WORK REQUIRED -
In the listing below, the lines starting with the line with "by rewrite <-(Forall2_length _ _ _ F1)." and going on through the line with "destruct (wired_edge p" are to be reproduced exactly, and only those.
━━━━━━━━
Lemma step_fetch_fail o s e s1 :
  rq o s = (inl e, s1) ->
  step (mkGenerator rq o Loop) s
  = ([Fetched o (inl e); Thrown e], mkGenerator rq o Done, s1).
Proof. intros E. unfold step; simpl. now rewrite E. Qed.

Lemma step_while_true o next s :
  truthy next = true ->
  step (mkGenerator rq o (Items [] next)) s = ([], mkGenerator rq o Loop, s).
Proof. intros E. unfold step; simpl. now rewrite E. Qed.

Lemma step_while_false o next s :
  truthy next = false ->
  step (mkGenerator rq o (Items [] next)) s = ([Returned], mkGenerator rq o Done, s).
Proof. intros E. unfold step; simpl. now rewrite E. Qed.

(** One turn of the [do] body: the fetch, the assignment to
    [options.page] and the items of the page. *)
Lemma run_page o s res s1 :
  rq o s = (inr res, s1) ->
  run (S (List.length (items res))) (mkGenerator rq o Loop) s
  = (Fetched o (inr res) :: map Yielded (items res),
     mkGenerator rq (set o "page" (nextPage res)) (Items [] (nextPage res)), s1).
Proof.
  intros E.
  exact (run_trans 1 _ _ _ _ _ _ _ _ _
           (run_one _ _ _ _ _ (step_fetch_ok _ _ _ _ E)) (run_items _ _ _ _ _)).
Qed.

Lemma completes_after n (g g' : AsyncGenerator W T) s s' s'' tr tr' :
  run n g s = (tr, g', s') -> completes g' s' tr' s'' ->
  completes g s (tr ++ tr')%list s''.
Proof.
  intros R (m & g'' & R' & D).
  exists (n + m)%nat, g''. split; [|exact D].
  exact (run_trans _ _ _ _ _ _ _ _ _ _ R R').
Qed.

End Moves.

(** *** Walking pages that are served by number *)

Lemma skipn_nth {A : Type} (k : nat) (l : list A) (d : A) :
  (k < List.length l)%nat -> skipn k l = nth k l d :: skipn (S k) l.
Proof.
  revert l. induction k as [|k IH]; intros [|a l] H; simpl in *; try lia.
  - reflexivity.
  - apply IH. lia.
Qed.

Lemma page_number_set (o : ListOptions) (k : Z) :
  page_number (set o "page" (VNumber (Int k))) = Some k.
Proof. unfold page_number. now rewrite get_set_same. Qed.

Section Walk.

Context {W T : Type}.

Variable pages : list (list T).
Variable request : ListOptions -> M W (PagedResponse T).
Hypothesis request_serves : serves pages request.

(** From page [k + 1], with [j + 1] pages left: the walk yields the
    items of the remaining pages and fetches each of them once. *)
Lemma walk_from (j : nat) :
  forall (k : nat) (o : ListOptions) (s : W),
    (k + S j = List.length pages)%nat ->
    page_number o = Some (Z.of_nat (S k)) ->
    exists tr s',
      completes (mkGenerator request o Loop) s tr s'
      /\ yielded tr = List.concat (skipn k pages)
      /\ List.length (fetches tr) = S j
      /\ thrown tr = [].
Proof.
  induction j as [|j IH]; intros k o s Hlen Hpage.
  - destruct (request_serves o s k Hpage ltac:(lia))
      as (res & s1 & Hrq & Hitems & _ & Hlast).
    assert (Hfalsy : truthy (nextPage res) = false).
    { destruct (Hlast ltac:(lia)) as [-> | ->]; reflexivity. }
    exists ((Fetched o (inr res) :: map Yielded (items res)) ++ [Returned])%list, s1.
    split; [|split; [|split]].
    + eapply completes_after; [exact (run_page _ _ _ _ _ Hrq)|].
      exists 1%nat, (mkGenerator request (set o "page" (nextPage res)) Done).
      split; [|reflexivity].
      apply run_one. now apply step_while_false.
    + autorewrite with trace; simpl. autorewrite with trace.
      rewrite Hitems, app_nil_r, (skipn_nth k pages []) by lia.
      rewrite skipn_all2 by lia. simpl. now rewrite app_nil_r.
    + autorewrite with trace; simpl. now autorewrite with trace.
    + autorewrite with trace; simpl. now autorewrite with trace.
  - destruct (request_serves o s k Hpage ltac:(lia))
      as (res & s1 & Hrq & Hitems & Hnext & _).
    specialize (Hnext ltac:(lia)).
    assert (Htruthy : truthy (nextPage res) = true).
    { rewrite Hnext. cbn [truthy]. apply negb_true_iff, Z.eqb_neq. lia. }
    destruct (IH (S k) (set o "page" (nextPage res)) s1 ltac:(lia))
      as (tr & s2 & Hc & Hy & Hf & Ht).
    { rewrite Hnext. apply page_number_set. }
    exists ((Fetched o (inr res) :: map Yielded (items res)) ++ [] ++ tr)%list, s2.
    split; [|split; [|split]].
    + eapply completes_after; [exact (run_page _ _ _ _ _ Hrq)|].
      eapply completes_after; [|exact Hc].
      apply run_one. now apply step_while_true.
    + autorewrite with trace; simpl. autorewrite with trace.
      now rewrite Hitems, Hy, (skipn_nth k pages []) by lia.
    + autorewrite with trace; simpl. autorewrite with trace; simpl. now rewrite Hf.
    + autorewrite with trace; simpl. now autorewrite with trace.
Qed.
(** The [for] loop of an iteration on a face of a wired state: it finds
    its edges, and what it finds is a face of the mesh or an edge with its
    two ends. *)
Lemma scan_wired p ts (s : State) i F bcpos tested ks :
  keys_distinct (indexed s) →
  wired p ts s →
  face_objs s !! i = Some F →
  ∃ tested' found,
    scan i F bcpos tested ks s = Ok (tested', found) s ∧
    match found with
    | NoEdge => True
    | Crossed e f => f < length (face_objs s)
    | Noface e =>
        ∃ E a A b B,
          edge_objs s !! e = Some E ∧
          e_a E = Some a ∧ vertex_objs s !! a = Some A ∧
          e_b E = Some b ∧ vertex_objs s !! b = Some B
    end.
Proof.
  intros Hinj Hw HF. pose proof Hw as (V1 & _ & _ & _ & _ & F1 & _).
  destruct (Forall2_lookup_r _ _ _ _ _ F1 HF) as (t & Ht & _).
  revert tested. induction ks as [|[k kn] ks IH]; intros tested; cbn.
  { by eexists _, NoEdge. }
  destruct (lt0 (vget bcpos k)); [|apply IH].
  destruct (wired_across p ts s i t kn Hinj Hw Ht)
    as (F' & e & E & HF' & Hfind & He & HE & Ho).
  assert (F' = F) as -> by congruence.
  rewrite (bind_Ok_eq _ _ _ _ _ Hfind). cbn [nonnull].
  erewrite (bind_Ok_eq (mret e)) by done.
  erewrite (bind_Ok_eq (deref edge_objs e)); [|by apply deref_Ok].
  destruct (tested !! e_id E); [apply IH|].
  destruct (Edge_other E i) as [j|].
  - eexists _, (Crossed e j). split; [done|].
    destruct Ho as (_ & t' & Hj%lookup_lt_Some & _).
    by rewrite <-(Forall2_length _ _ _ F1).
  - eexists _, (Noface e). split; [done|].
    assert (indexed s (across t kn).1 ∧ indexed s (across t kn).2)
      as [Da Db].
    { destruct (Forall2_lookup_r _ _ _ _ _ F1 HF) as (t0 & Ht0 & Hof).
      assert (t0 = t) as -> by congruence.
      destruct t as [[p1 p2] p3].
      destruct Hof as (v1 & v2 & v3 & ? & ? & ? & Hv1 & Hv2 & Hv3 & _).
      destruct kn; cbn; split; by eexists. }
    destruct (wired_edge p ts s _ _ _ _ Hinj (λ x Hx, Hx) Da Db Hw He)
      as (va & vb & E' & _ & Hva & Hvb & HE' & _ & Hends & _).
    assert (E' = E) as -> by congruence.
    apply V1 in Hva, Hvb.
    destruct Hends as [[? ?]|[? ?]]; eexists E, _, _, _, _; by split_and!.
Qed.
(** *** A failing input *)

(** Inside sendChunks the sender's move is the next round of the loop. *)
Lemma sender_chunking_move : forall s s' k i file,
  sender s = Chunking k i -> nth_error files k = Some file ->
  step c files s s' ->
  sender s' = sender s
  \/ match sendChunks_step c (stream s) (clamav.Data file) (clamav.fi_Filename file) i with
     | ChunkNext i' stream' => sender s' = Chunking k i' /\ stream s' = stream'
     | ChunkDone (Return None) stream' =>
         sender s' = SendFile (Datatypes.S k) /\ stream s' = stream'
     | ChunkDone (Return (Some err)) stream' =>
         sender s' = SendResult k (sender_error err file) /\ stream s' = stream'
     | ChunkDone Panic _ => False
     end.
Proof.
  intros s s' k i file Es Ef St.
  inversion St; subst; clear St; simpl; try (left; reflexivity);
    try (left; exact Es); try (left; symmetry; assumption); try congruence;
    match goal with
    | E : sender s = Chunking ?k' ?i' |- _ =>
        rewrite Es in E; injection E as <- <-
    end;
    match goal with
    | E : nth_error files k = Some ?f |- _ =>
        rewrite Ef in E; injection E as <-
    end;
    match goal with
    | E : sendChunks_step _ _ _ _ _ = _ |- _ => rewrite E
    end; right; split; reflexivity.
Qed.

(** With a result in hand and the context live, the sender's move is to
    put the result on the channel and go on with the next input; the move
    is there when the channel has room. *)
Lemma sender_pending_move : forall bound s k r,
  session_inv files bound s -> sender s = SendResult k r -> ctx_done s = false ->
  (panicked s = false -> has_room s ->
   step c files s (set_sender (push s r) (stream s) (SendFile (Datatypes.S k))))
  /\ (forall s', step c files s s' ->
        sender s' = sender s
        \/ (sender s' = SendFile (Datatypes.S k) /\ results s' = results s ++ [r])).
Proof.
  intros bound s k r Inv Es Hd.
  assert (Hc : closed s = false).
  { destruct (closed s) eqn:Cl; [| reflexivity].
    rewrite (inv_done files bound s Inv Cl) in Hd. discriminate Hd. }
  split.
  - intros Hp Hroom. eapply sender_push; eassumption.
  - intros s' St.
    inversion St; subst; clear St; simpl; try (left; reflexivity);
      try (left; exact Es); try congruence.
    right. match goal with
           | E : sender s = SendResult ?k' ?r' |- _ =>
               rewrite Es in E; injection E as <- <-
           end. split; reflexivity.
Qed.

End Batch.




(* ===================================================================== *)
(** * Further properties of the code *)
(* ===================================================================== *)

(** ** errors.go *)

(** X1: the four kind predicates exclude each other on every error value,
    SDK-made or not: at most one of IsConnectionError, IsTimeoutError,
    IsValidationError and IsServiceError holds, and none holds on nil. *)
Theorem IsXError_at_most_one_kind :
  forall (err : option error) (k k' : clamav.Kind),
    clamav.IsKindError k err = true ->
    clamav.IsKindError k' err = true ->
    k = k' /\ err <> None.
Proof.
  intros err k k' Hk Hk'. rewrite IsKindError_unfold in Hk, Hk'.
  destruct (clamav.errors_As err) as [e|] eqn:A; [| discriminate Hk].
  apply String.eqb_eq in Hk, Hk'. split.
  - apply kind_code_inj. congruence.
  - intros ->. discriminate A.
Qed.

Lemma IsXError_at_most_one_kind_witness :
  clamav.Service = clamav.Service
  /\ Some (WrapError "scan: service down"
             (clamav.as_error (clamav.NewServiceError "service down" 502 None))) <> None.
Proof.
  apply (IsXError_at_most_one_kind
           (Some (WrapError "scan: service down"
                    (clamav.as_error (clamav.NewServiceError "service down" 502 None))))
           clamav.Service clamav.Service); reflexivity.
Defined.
━━━━━━━━
EXPECTED ANSWER -
    by rewrite <-(Forall2_length _ _ _ F1).
  - eexists _, (Noface e). split; [done|].
    assert (indexed s (across t kn).1 ∧ indexed s (across t kn).2)
      as [Da Db].
    { destruct (Forall2_lookup_r _ _ _ _ _ F1 HF) as (t0 & Ht0 & Hof).
      assert (t0 = t) as -> by congruence.
      destruct t as [[p1 p2] p3].
      destruct Hof as (v1 & v2 & v3 & ? & ? & ? & Hv1 & Hv2 & Hv3 & _).
      destruct kn; cbn; split; by eexists. }
    destruct (wired_edge p ts s _ _ _ _ Hinj (λ x Hx, Hx) Da Db Hw He)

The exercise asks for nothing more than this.